Investing 101: Part 1 - Stocks, Bonds, Risks, and Capacity/Tolerance
Students: It is important to first understand how a stock and bond function before we can learn about mutual funds/ETFs (that are made up of individual securities). It is also critical to understand RISKS and how investor capacity/tolerance influence appropriate investment selection.
Individuals: This is a great place to start if you are new to investing!
Advisors/Professionals: Understanding your clients capacity (time horizon, financial situation) and tolerance (stomach for risk) is VITAL to investing appropriately for them. Also understanding and explaining risks so clients are fully aware of what could affect their portfolio/planning.
Investment Basics: Stocks vs Bonds
(more to come soon)
Investment Risks
Systematic vs Unsystematic
Systematic risks affect everyone (regardless of diversification) and can be minimized (offset with negatively correlated risks or “hedging”) but not eliminated.
Examples of these types of risks: Interest rates, market, tax/political, inflation, environmental, social, etc…
Unsystematic (or business specific) risks don’t effect the whole “system” and expose individual companies to additional risk. Can be largely eliminated by diversifying into 30-60+ securities (or investing indirectly through mutual funds/ETFs which are typically holding 50-1000+ securities).
Examples of these types of risks: management, market share, credit, liquidity, operational factors, etc…
Investor Capacity and Tolerance (investor “profiles”)
It is VITALLY IMPORTANT to understand your (or your client’s) capacity and tolerance for risk. These are the building blocks of outlining their asset allocation and portfolio design.
Investopedia article on capacity/tolerance
Which is more important - capacity or tolerance?
Capacity = time frame (HUGE), dispersal period (lump sum vs payout over time), and other financial factors (fixed income, savings, credit available, other assets owned, liquidity, etc…).
Tolerance = your “stomach” for risk (IE what roller coaster can you tolerate riding?). Given a handful of different portfolios, which one are you comfortable with the ups-n-downs.
CAPACITY > Tolerance = capacity ALWAYS trumps tolerance.
Let me give an example: I have a high tolerance (stomach) for risk (so I should invest aggressively right?). If I’m saving for my kid’s college in 3 years should I be “very aggressive?” NO!! I shouldn’t - because the timeframe (short = 3 years) and the dispersal period (fairly short = 4 years) lend towards investing conservatively (or really just sticking in a savings/money market account).

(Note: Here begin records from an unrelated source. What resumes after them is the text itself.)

(** [std::stoi(str)]: leading white space, an optional sign, decimal
    digits; what follows the digits is ignored. *)
Definition stoi (str : string) : outcome Z :=
  let s := ltrim str in
  let '(negative, s) :=
    match s with
    | String "-" rest => (true, rest)
    | String "+" rest => (false, rest)
    | _ => (false, s)
    end in
  match read_digits s None with
  | None => Throw invalid_argument
  | Some v =>
      let v := if negative : bool then - v else v in
      if (INT_MIN <=? v) && (v <=? INT_MAX) then Ok v else Throw out_of_range
  end.

(** [v[i]] inside a method. *)
Definition index {S A} (v : list A) (i : Z) : M S A :=
  match at_index v i with
  | Some x => ret x
  | None => undefined
  end.

(* ===================================================================== *)
(** ** build_dfa_from_file                                                *)
(* ===================================================================== *)

(** The local variables of [build_dfa_from_file]. *)
Record locals : Type := mkLocals {
  l_state_diagram : StateDiagram;
  l_dfa : DFA;
  l_counter : Z;
  l_nvertices : Z;
  l_nedges : Z
}.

Another example: If I have a low tolerance (stomach) for risk and am saving for retirement in 30 years I should be conservative right?? NO!!! Based on the capacity = time frame (LONG = 30years) and dispersal (retirement over 20+ years) I should be moderately aggressive (maybe just not “very” aggressive since my tolerance is lower).
Capacity also includes other financial factors. A retiree that has social security income, a pension, 200k in the bank, and low expenses could afford to take risk with their remaining investment account (say it is 500k). Why? Because they have strong fixed income, plenty of cash on hand, and low expenses! These “factors” lend to the ability to investment more aggressively because they can “ride out” the ups-n-downs of the market. Compare this with a retiree that has low social security income, no pension, and 5k in the bank and higher expenses. If they had a $1m 401k, they might need to invest a bit more conservative as they will be taking larger systematic distributions and don’t have a safety net of cash.

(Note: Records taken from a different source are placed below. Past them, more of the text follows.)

Lemma parseRanges_loop_acc (toks : list string) ranges ranges' :
  parseRanges_loop toks [] = Ok ranges' ->
  parseRanges_loop toks ranges = Ok (ranges ++ ranges').
Proof.
  revert ranges ranges'.
  assert (forall acc acc' out,
            parseRanges_loop toks acc = Ok out ->
            parseRanges_loop toks (acc' ++ acc) = Ok (acc' ++ out)) as H.
  { induction toks as [|tok toks IH]; intros acc acc' out; simpl.
    - by intros [= ->].
    - destruct (parseRange tok) as [ran|]; simpl; [|done].
      intros Hout. rewrite <- (assoc_L (++)). by apply IH. }
  intros ranges ranges' Hloop.
  specialize (H [] ranges ranges' Hloop). by rewrite (right_id_L [] (++)) in H.
Qed.

Lemma parseRanges_loop_app (toks toks' : list string) ranges out :
  parseRanges_loop toks ranges = Ok out ->
  parseRanges_loop (toks ++ toks') ranges = parseRanges_loop toks' out.
Proof.
  revert ranges; induction toks as [|tok toks IH]; intros ranges; simpl.
  - by intros [= ->].
  - destruct (parseRange tok) as [ran|]; simpl; [apply IH | done].
Qed.

Lemma isValueInRanges_app ranges ranges' v :
  isValueInRanges (ranges ++ ranges') v
  = isValueInRanges ranges v || isValueInRanges ranges' v.
Proof.
  induction ranges as [|ran ranges IH]; simpl; [done|].
  by destruct ((v >=? From ran) && (v <=? To ran)).
Qed.

Lemma scan_filters_forallb res (filters : list Filter) :
  scan_filters res filters true = forallb (fun f => f res) filters.
Proof.
  induction filters as [|f filters IH]; simpl; [done|].
  by destruct (f res).
Qed.

Lemma scan_matchers_existsb res (matchers : list Matcher) :
  scan_matchers res matchers false = existsb (fun m => m res) matchers.
Proof.
  induction matchers as [|m matchers IH]; simpl; [done|].
  by destruct (m res).
Qed.

End RangeTexts.

(** X5. A ranges text made of two texts joined by a comma parses to the
    ranges of the first followed by the ranges of the second, so a value
    is in them exactly when it is in the ranges of one of the two texts:
    the matcher of the joined text is the disjunction of the two matchers,
    and its filter the conjunction of the two filters. *)
Theorem parseRanges_of_joined_texts (s t : string) :
  exists rs rt,
    parseRanges s = Ok rs /\ parseRanges t = Ok rt
    /\ parseRanges (s +:+ "," +:+ t) = Ok (rs ++ rt)
    /\ (forall v, isValueInRanges (rs ++ rt) v
                  = isValueInRanges rs v || isValueInRanges rt v)
    /\ exists m ms mt f fs ft,
         reportable.MatchCodes (s +:+ "," +:+ t) = Ok m
         /\ reportable.MatchCodes s = Ok ms /\ reportable.MatchCodes t = Ok mt
         /\ FilterCodes (s +:+ "," +:+ t) = Ok f
         /\ FilterCodes s = Ok fs /\ FilterCodes t = Ok ft
         /\ forall res, m res = ms res || mt res /\ f res = fs res && ft res.
Proof.
  destruct (parseRanges_returns s) as [rs Hs].
  destruct (parseRanges_returns t) as [rt Ht].
  assert (parseRanges (s +:+ "," +:+ t) = Ok (rs ++ rt)) as Hst.
  { unfold parseRanges in *. change ("," +:+ t) with (String "," t).
    rewrite Split_pieces, pieces_app, <- !Split_pieces.
    rewrite (parseRanges_loop_app _ _ _ _ Hs). by apply parseRanges_loop_acc. }
  exists rs, rt. do 3 (split; [done|]).
  split; [intros v; apply isValueInRanges_app|].
  unfold reportable.MatchCodes, FilterCodes. rewrite Hs, Ht, Hst. simpl.
  eexists _, _, _, _, _, _. do 6 (split; [reflexivity|]).
  intros res. simpl. rewrite isValueInRanges_app. split; [done|].
  apply negb_orb.
Qed.

(** X6. The empty ranges text is one token that is not numeric: it parses
    to the single range {0,0}, so its matchers accept a response exactly
    when the code (the length) is 0, and its filters exactly when it is
    not. *)
Theorem empty_ranges_text_is_zero (res : Response) :
  parseRanges "" = Ok [ {| From := 0; To := 0 |} ]
  /\ exists mc ml fc fl,
       reportable.MatchCodes "" = Ok mc /\ reportable.MatchLengths "" = Ok ml
       /\ FilterCodes "" = Ok fc /\ FilterLengths "" = Ok fl
       /\ (mc res = true <-> Code res = 0) /\ (ml res = true <-> Length res = 0)
       /\ (fc res = true <-> Code res <> 0) /\ (fl res = true <-> Length res <> 0).
Proof.
  split; [reflexivity|].
  eexists _, _, _, _. do 4 (split; [reflexivity|]).
  cbn [isValueInRanges From To].
  assert (forall v, ((if (v >=? 0) && (v <=? 0) then true else false) = true <-> v = 0))
    as Hmatch.
  { intros v. destruct (Z.geb_spec v 0), (Z.leb_spec v 0); simpl; split; (lia || done). }
  assert (forall v, (negb (if (v >=? 0) && (v <=? 0) then true else false) = true
                     <-> v <> 0)) as Hfilter.
  { intros v. destruct (Z.geb_spec v 0), (Z.leb_spec v 0); simpl; split; (lia || done). }
  repeat split; try apply Hmatch; try apply Hfilter.
Qed.

(** X7. Dashes in a token: for a, b, c between 0 and the largest [int], a
    token with a leading dash, "-a", parses to {0,a}; a token with a
    trailing dash, "a-", parses to {a,0}, which has no member unless a is
    0; a token with two dashes, "a-b-c", parses to {a,a}. *)
Theorem parseRange_dashes (a b c : Z)
    (Ha : 0 <= a <= maxInt) (Hb : 0 <= b <= maxInt) (Hc : 0 <= c <= maxInt) :
  parseRange ("-" +:+ Itoa a) = Ok {| From := 0; To := a |}
  /\ parseRange (Itoa a +:+ "-") = Ok {| From := a; To := 0 |}
  /\ (forall v, a <> 0 -> isValueInRanges [ {| From := a; To := 0 |} ] v = false)
  /\ parseRange (Itoa a +:+ "-" +:+ Itoa b +:+ "-" +:+ Itoa c)
     = Ok {| From := a; To := a |}.
Proof.
  pose proof (Itoa_free "-" a (proj1 Ha) eq_refl) as Fa.
  pose proof (Itoa_free "-" b (proj1 Hb) eq_refl) as Fb.
  pose proof (Itoa_free "-" c (proj1 Hc) eq_refl) as Fc.
  rewrite !parseRange_eq.
  split; [|split; [|split]].
  - change ("-" +:+ Itoa a) with ("" +:+ String "-" (Itoa a)).
    rewrite Split_two by done. by rewrite Atoi_Itoa.
  - change (Itoa a +:+ "-") with (Itoa a +:+ String "-" "").
    rewrite Split_two by done. by rewrite Atoi_Itoa.
  - intros v Hne. simpl.
    destruct (Z.geb_spec v a), (Z.leb_spec v 0); simpl; try done. lia.
  - change (Itoa a +:+ "-" +:+ Itoa b +:+ "-" +:+ Itoa c)
      with (Itoa a +:+ String "-" (Itoa b +:+ String "-" (Itoa c))).
    rewrite Split_pieces, pieces_app, <- !Split_pieces.
    rewrite (Split_one (Itoa a)), Split_two by done.
    simpl. by rewrite Atoi_Itoa.
Qed.

Lemma parseRange_dashes_witness :
  parseRange "-404" = Ok {| From := 0; To := 404 |}
  /\ parseRange "404-" = Ok {| From := 404; To := 0 |}
  /\ (forall v, 404 <> 0 -> isValueInRanges [ {| From := 404; To := 0 |} ] v = false)
  /\ parseRange "404-499-599" = Ok {| From := 404; To := 404 |}.
Proof.
  apply (parseRange_dashes 404 499 599
           ltac:(by vm_compute) ltac:(by vm_compute) ltac:(by vm_compute)).
Defined.

(** X8. A matcher and a filter built from the same ranges text leave
    nothing to report: whatever the response, [IsReportable] with the two
    of them answers false, by code and by length. *)
Theorem same_text_matcher_and_filter_report_nothing (s : string) (res : Response) :
  exists mc ml fc fl,
    reportable.MatchCodes s = Ok mc /\ FilterCodes s = Ok fc
    /\ reportable.MatchLengths s = Ok ml /\ FilterLengths s = Ok fl
    /\ IsReportable res [mc] [fc] = false
    /\ IsReportable res [ml] [fl] = false.
Proof.
  unfold reportable.MatchCodes, FilterCodes, reportable.MatchLengths, FilterLengths.
  destruct (parseRanges_returns s) as [ranges ->]. simpl.
  eexists _, _, _, _. do 4 (split; [reflexivity|]).
  unfold IsReportable; simpl.
  split; [by destruct (isValueInRanges ranges (Code res))
         | by destruct (isValueInRanges ranges (Length res))].
Qed.

(** X9. [IsReportable] does not depend on the order of the matchers or of
    the filters; filters compose by conjunction, and with one matcher or
    more the matchers compose by disjunction. *)
Theorem IsReportable_order_and_composition
    (res : Response) (ms ms' : list Matcher) (fs fs' : list Filter)
    (Hms : ms ≡ₚ ms') (Hfs : fs ≡ₚ fs') :
  IsReportable res ms fs = IsReportable res ms' fs'
  /\ (forall fs1 fs2,
        IsReportable res ms (fs1 ++ fs2)
        = IsReportable res ms fs1 && IsReportable res ms fs2)
  /\ (forall ms1 ms2, ms1 <> [] -> ms2 <> [] ->
        IsReportable res (ms1 ++ ms2) fs
        = IsReportable res ms1 fs || IsReportable res ms2 fs).
Proof.
  split; [|split].
  - unfold IsReportable.
    rewrite !scan_filters_forallb, !scan_matchers_existsb.
    rewrite (Permutation_length Hms).
    f_equal; [|f_equal].
    + apply eq_true_iff_eq. rewrite !forallb_forall.
      by setoid_rewrite <- list_elem_of_In; setoid_rewrite Hfs.
    + apply eq_true_iff_eq. rewrite !existsb_exists.
      by setoid_rewrite <- list_elem_of_In; setoid_rewrite Hms.
  - intros fs1 fs2. unfold IsReportable.
    rewrite !scan_filters_forallb, forallb_app.
    generalize (scan_matchers res ms false || (Z.of_nat (length ms) =? 0)).
    intros matched.
    assert (forall a b m : bool, a && b && m = a && m && (b && m)) as Hbool
      by (by intros [] [] []).
    apply Hbool.
  - intros ms1 ms2 H1 H2. unfold IsReportable.
    rewrite !scan_matchers_existsb, existsb_app, length_app.
    destruct ms1; [done|]. destruct ms2; [done|]. simpl length.
    destruct (scan_filters res fs true); simpl; [|done].
    by rewrite !orb_false_r.
Qed.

My personal preference when looking at the investor profile’s below are the ones that segment capacity vs tolerance and/or place a much higher rating on capacity.
Here are some different risk questionnaires or "investor profiles." Which one do you like best? Why?

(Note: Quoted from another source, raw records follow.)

(** C9: for a batch of translation vectors [(dx, dy)], every matrix of
    [translation_matrix] is the identity with [dx] added at entry (0,2) and
    [dy] at entry (1,2), and its product with a homogeneous point
    [(x, y, 1)] is [(x + dx, y + dy, 1)]. *)
Theorem translation_matrix_translates :
  forall (translation : Tensor) (B : nat),
    shape translation = [B; 2] ->
    wf translation ->
    exists M,
      translation_matrix translation = Ok M /\
      shape M = [B; 3; 3] /\
      wf M /\
      forall b dx dy,
        select0 translation b = Ok (mkTensor [2] [dx; dy]) ->
        select0 M b
        = Ok (mkTensor [3; 3] [1; 0; 0 + dx; 0; 1; 0 + dy; 0; 0; 1]%Q) /\
        forall x y,
          exists p,
            (Mb <- select0 M b ;; matmul Mb (mkTensor [3] [x; y; 1]%Q)) = Ok p /\
            tensor_equiv p (mkTensor [3] [x + dx; y + dy; 1]%Q).
Proof.
  intros [s d] B Hs Hwf. simpl in Hs; subst s.
  unfold wf in Hwf; simpl in Hwf.
  destruct (rows_of_pairs B d) as [ps [Hps ->]]; [lia|]. subst B.
  rewrite translation_matrix_rows, Nat.mul_1_r.
  eexists; split; [reflexivity|]. split; [reflexivity|]. split.
  { unfold wf; simpl.
    rewrite (length_concat_blocks 9) by reflexivity. lia. }
  intros b dx dy Hsel.
  unfold select0 in *. cbn [shape data] in *.
  destruct (b <? length ps) eqn:Hb; [|discriminate].
  apply Nat.ltb_lt in Hb.
  destruct (nth_error ps b) as [p|] eqn:Hp;
    [|apply nth_error_None in Hp; lia].
  change (numel [2]) with 2 in Hsel.
  rewrite (piece_of_concat 2 pair_row ps b p) in Hsel by (reflexivity || assumption).
  injection Hsel as Hdx Hdy.
  change (numel [3; 3]) with 9.
  rewrite (piece_of_concat 9 translation_block ps b p) by (reflexivity || assumption).
  unfold translation_block. rewrite Hdx, Hdy.
  split; [reflexivity|].
  intros x y. eexists. split.
  - cbv -[Qplus Qmult]. reflexivity.
  - split; [reflexivity|]. cbn [data].
    repeat constructor; ring.
Qed.

Lemma translation_matrix_translates_witness :
  let translation := mkTensor [2; 2] [1; 2; 3; 4]%Q in
  shape translation = [2; 2] /\
  wf translation /\
  select0 translation 1 = Ok (mkTensor [2] [3; 4]%Q) /\
  exists M,
    translation_matrix translation = Ok M /\
    select0 M 1 = Ok (mkTensor [3; 3] [1; 0; 0 + 3; 0; 1; 0 + 4; 0; 0; 1]%Q).
Proof.
  split; [reflexivity|]. split; [reflexivity|]. split; [reflexivity|].
  destruct (translation_matrix_translates
              (mkTensor [2; 2] [1; 2; 3; 4]%Q) 2 eq_refl eq_refl)
    as [M [HM [_ [_ Hrows]]]].
  exists M. split; [exact HM|].
  apply (Hrows 1 3%Q 4%Q). reflexivity.
Defined.

(** A single vector [[dx, dy]] given without a batch dimension is taken for
    a batch of two rows and yields the same matrix twice. *)
Lemma translation_matrix_single_vector (dx dy : Q) :
  translation_matrix (mkTensor [2] [dx; dy])
  = Ok (mkTensor [2; 3; 3]
          [1; 0; 0 + dx; 0; 1; 0 + dy; 0; 0; 1;
           1; 0; 0 + dx; 0; 1; 0 + dy; 0; 0; 1]%Q).
Proof. reflexivity. Qed.

(** ** The affine part of a stored matrix *)

Lemma slice_rows_nth (B : nat) :
  forall (d : list Q) (b k : nat),
    length d = B * 9 -> b < B -> k < 6 ->
    nth_error
      (flat_map (fun blk => flat_map (firstn 3) (firstn 2 (chunks 3 3 blk)))
                (chunks 9 B d))
      (b * 6 + k)
    = nth_error d (b * 9 + k).
Proof.
  induction B as [|B IH]; intros d b k Hd Hb Hk; [lia|].
  do 9 (destruct d as [|? d]; [simpl in Hd; lia|]).
  cbn [chunks firstn skipn flat_map app].
  destruct b as [|b].
  - do 6 (destruct k as [|k]; [reflexivity|]). lia.
  - replace (S b * 6 + k) with (6 + (b * 6 + k)) by lia.
    replace (S b * 9 + k) with (9 + (b * 9 + k)) by lia.
    cbn [Nat.add nth_error].
    apply IH; simpl in Hd; lia.
Qed.

Lemma slice_rows_length (B : nat) :
  forall d : list Q,
    length d = B * 9 ->
    length (flat_map (fun blk => flat_map (firstn 3) (firstn 2 (chunks 3 3 blk)))
                     (chunks 9 B d)) = B * 6.
Proof.
  induction B as [|B IH]; intros d Hd; [reflexivity|].
  do 9 (destruct d as [|? d]; [simpl in Hd; lia|]).
  cbn [chunks firstn skipn flat_map app length].
  rewrite IH by (simpl in Hd; lia). lia.
Qed.

Lemma slice_top_left_3x3 (M : Tensor) (B : nat) :
  shape M = [B; 3; 3] -> wf M ->
  exists A, slice_top_left M 2 3 = Ok A /\ top_left_2x3 A M B.
Proof.
  destruct M as [s d]; unfold wf; cbn [shape data]; intros -> Hwf.
  cbn [numel fold_right] in Hwf.
  unfold slice_top_left. cbn [shape data split_last2 app Nat.min numel fold_right].
  rewrite Nat.mul_1_r. change (3 * 3) with 9.
  eexists; split; [reflexivity|].
  split; [reflexivity|]. split.
  - unfold wf; cbn [shape data numel fold_right].
    rewrite slice_rows_length by lia. lia.
  - intros b i j Hb Hi Hj.
    unfold item; cbn [shape data offset numel fold_right].
    assert (Hi3 : (i <? 3) = true) by (apply Nat.ltb_lt; lia).
    apply Nat.ltb_lt in Hb, Hi, Hj. rewrite Hb, Hi, Hj, Hi3.
    apply Nat.ltb_lt in Hb, Hi, Hj.
    replace (b * (2 * (3 * 1)) + (i * (3 * 1) + (j * 1 + 0)))
      with (b * 6 + (i * 3 + j)) by lia.
    replace (b * (3 * (3 * 1)) + (i * (3 * 1) + (j * 1 + 0)))
      with (b * 9 + (i * 3 + j)) by lia.
    rewrite slice_rows_nth by lia.
    destruct (nth_error d (b * 9 + (i * 3 + j))) as [q|] eqn:Hq.
    + now exists q.
    + apply nth_error_None in Hq. lia.
Qed.

(** C8: [affine()] of every wrapper returns the top-left 2x3 submatrix of
    the stored 3x3 matrices when the matrix has been generated and fails
    with [AssertionError] when it has not; a random wrapper holds no matrix
    when it leaves its constructor. *)
Theorem wrapper_affine_top_left :
  (forall self : TranslationMatrix.t,
     match TranslationMatrix.matrix self with
     | None => TranslationMatrix.affine self = Err AssertionError
     | Some M => forall B, shape M = [B; 3; 3] -> wf M ->
         exists A, TranslationMatrix.affine self = Ok A /\ top_left_2x3 A M B
     end) /\
  (forall self : RotationMatrix.t,
     match RotationMatrix.matrix self with
     | None => RotationMatrix.affine self = Err AssertionError
     | Some M => forall B, shape M = [B; 3; 3] -> wf M ->
         exists A, RotationMatrix.affine self = Ok A /\ top_left_2x3 A M B
     end) /\
  (forall self : RandomRotationMatrix.t,
     match RandomRotationMatrix.matrix self with
     | None => RandomRotationMatrix.affine self = Err AssertionError
     | Some M => forall B, shape M = [B; 3; 3] -> wf M ->
         exists A, RandomRotationMatrix.affine self = Ok A /\ top_left_2x3 A M B
     end) /\
  (forall self : RandomTranslationMatrix.t,
     match RandomTranslationMatrix.matrix self with
     | None => RandomTranslationMatrix.affine self = Err AssertionError
     | Some M => forall B, shape M = [B; 3; 3] -> wf M ->
         exists A,
           RandomTranslationMatrix.affine self = Ok A /\ top_left_2x3 A M B
     end) /\
  (forall degrees center self,
     RandomRotationMatrix.__init__ degrees center = Ok self ->
     RandomRotationMatrix.affine self = Err AssertionError) /\
  (forall translation self,
     RandomTranslationMatrix.__init__ translation = Ok self ->
     RandomTranslationMatrix.affine self = Err AssertionError).
Proof.
  repeat split.
  - intros [tr [M|]]; cbn; [|reflexivity].
    intros B Hs Hwf. now apply slice_top_left_3x3.
  - intros [a c [M|]]; cbn; [|reflexivity].
    intros B Hs Hwf. now apply slice_top_left_3x3.
  - intros [d c a [M|]]; cbn; [|reflexivity].
    intros B Hs Hwf. now apply slice_top_left_3x3.
  - intros [tr [M|]]; cbn; [|reflexivity].
    intros B Hs Hwf. now apply slice_top_left_3x3.
  - intros degrees center self.
    unfold RandomRotationMatrix.__init__.
    destruct (length (shape degrees) =? 1).
    + destruct (bool_lt degrees 0%Q) as [[|]|e]; cbn; try discriminate.
      destruct (cat_neg_pos degrees); cbn; [|discriminate].
      now intros [= <-].
    + destruct (negb (length (shape degrees) =? 2)); [discriminate|].
      now intros [= <-].
  - intros translation self.
    unfold RandomTranslationMatrix.__init__.
    destruct (negb (length (shape translation) =? 1)); [discriminate|].
    destruct (shape0 translation) as [n|e]; cbn; [|discriminate].
    destruct (n =? 1).
    + destruct (cat_neg_pos translation); cbn; [|discriminate].
      now intros [= <-].
    + destruct (n =? 2); [|discriminate]. now intros [= <-].
Qed.

Lemma wrapper_affine_top_left_witness :
  (exists self A,
     TranslationMatrix.__init__ (Some (mkTensor [1; 2] [5; 7]%Q)) = Ok self /\
     TranslationMatrix.affine self = Ok A /\
     shape A = [1; 2; 3] /\
     item A [0; 1; 2] = Some (0 + 7)%Q) /\
  (exists self,
     RandomTranslationMatrix.__init__ (mkTensor [2] [-3; 7]%Q) = Ok self /\
     RandomTranslationMatrix.affine self = Err AssertionError).
Proof.
  destruct wrapper_affine_top_left as [Htr [_ [_ [_ [_ Hfresh]]]]].
  split.
  - pose (M := mkTensor [1; 3; 3] [1; 0; 0 + 5; 0; 1; 0 + 7; 0; 0; 1]%Q).
    pose (self := TranslationMatrix.mk (Some (mkTensor [1; 2] [5; 7]%Q)) (Some M)).
    destruct (Htr self 1 eq_refl eq_refl) as [A [HA [Hshape [_ Hitems]]]].
    exists self, A. split; [reflexivity|]. split; [exact HA|].
    split; [exact Hshape|].
    destruct (Hitems 0 1 2) as [q [Hq HM]]; [lia | lia | lia |].
    rewrite Hq. rewrite <- HM. reflexivity.
  - eexists. split; [reflexivity|].
    apply (Hfresh (mkTensor [2] [-3; 7]%Q)). reflexivity.
Defined.


(** ** Random rotation without a center *)

(** What the constructor leaves in a new instance. *)
Lemma random_rotation_init_fields (degrees : Tensor) (center : option Tensor)
    (self : RandomRotationMatrix.t) :
  RandomRotationMatrix.__init__ degrees center = Ok self ->
  RandomRotationMatrix.center self = center /\
  RandomRotationMatrix.angle self = None /\
  RandomRotationMatrix.matrix self = None.
Proof.
  unfold RandomRotationMatrix.__init__.
  destruct (length (shape degrees) =? 1).
  - destruct (bool_lt degrees 0%Q) as [[|]|e]; cbn; try discriminate.
    destruct (cat_neg_pos degrees); cbn; [|discriminate].
    now intros [= <-].
  - destruct (negb (length (shape degrees) =? 2)); [discriminate|].
    now intros [= <-].
Qed.

(** C10: a [RandomRotationMatrix] constructed without a center holds
    [center = None]; every [forward] call on it, and so every call of a
    sequence of calls, fails with [AssertionError] before anything is
    sampled and leaves the instance, its missing matrix included, and the
    generator as they were. *)
Theorem random_rotation_without_center
    (K : Kernels) (degrees : Tensor) (self : RandomRotationMatrix.t) :
  RandomRotationMatrix.__init__ degrees None = Ok self ->
  RandomRotationMatrix.center self = None /\
  RandomRotationMatrix.matrix self = None /\
  (forall input g,
     RandomRotationMatrix.forward self input g = (Err AssertionError, self, g)) /\
  (forall inputs g,
     forward_each self inputs g
     = (map (fun _ => Err AssertionError) inputs, self, g)).
Proof.
  intros Hinit.
  destruct (random_rotation_init_fields _ _ _ Hinit) as [Hc [_ Hm]].
  assert (Hfwd : forall input g,
             RandomRotationMatrix.forward self input g
             = (Err AssertionError, self, g)).
  { intros input g. unfold RandomRotationMatrix.forward. rewrite Hc.
    now destruct (negb (length (shape input) =? 3)). }
  repeat split; try assumption.
  intros inputs; induction inputs as [|input rest IH]; intros g; simpl.
  - reflexivity.
  - now rewrite Hfwd, IH.
Qed.

Lemma random_rotation_without_center_witness :
  exists self,
    RandomRotationMatrix.__init__ (mkTensor [1] [10]%Q) None = Ok self /\
    RandomRotationMatrix.forward (K := identity_kernels) self
      (mkTensor [1; 1; 3] [1; 2; 1]%Q) midpoint_generator
    = (Err AssertionError, self, midpoint_generator).
Proof.
  eexists. split; [reflexivity|].
  apply (random_rotation_without_center identity_kernels (mkTensor [1] [10]%Q)).
  reflexivity.
Defined.

(** ** Rotation matrices *)

(** C5: [rotation_matrix(angle, center)] fails with a shape error whenever
    the batch sizes of the angles and of the centers differ. *)
Theorem rotation_matrix_batch_mismatch
    (K : Kernels) (angle center : Tensor) :
  batch_size angle <> batch_size center ->
  rotation_matrix angle center = Err CoreShapeError.
Proof.
  unfold batch_size, rotation_matrix, get_rotation_matrix2d, ones_like.
  cbn [shape].
  intros Hne.
  destruct (shape center) as [|bc [|[|[|[|?]]] [|? ?]]]; try reflexivity.
  destruct (shape angle) as [|ba [|? ?]]; try reflexivity.
  cbn [hd_error] in Hne.
  destruct (Nat.eqb_spec bc ba) as [->|]; [congruence|reflexivity].
Qed.

Lemma rotation_matrix_batch_mismatch_witness :
  batch_size (mkTensor [2] [0; 90]%Q)
    <> batch_size (mkTensor [3; 2] [0; 0; 1; 1; 2; 2]%Q) /\
  rotation_matrix (K := identity_kernels)
    (mkTensor [2] [0; 90]%Q) (mkTensor [3; 2] [0; 0; 1; 1; 2; 2]%Q)
  = Err CoreShapeError.
Proof.
  split; [discriminate|].
  apply rotation_matrix_batch_mismatch. discriminate.
Defined.

(** With one center per angle the batch of homogeneous matrices is built. *)
Lemma rotation_matrix_shape (K : Kernels) (angle center : Tensor) (B : nat) :
  shape angle = [B] -> shape center = [B; 2] ->
  exists M, rotation_matrix angle center = Ok M /\ shape M = [B; 3; 3].
Proof.
  intros Ha Hc.
  unfold rotation_matrix, get_rotation_matrix2d, ones_like.
  cbn [shape]. rewrite Ha, Hc, Nat.eqb_refl. cbn [andb bind].
  unfold convert_matrix2d_to_homogeneous, pad_bottom_row, iadd_last_entry.
  cbn [shape data split_last2 bind app Nat.eqb orb].
  eexists. split; reflexivity.
Qed.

https://www.century.edu/sites/default/files/Personal%20Investor%20Profile.pdf
Specific to retirement: https://www.massmutual.com/financial-wellness/calculators/investor-profile-quiz
https://www.schwab.com/public/file/P-778947/InvestorProfileQuestionnaire.pdf
https://www.ctsfinancialgroup.com/content/uploads/InvestorProfileAnalysis_CTS.pdf
Questions to ask for judging the different profiles:
Was the profile easy to understand and complete?
Did the risk tolerance ask about the specific goal I'm thinking of investing for? Or was it just an overall profile (or specific to only retirement)?
Did the profile capture accurate answers on time frame?
Did the profile capture accurate answers on cash flow, other assets/income sources?
Did the profile ask understandable and applicable questions to assess your comfort level with risk?
What additional questions might you ask a potential investor to better gage their risk tolerance?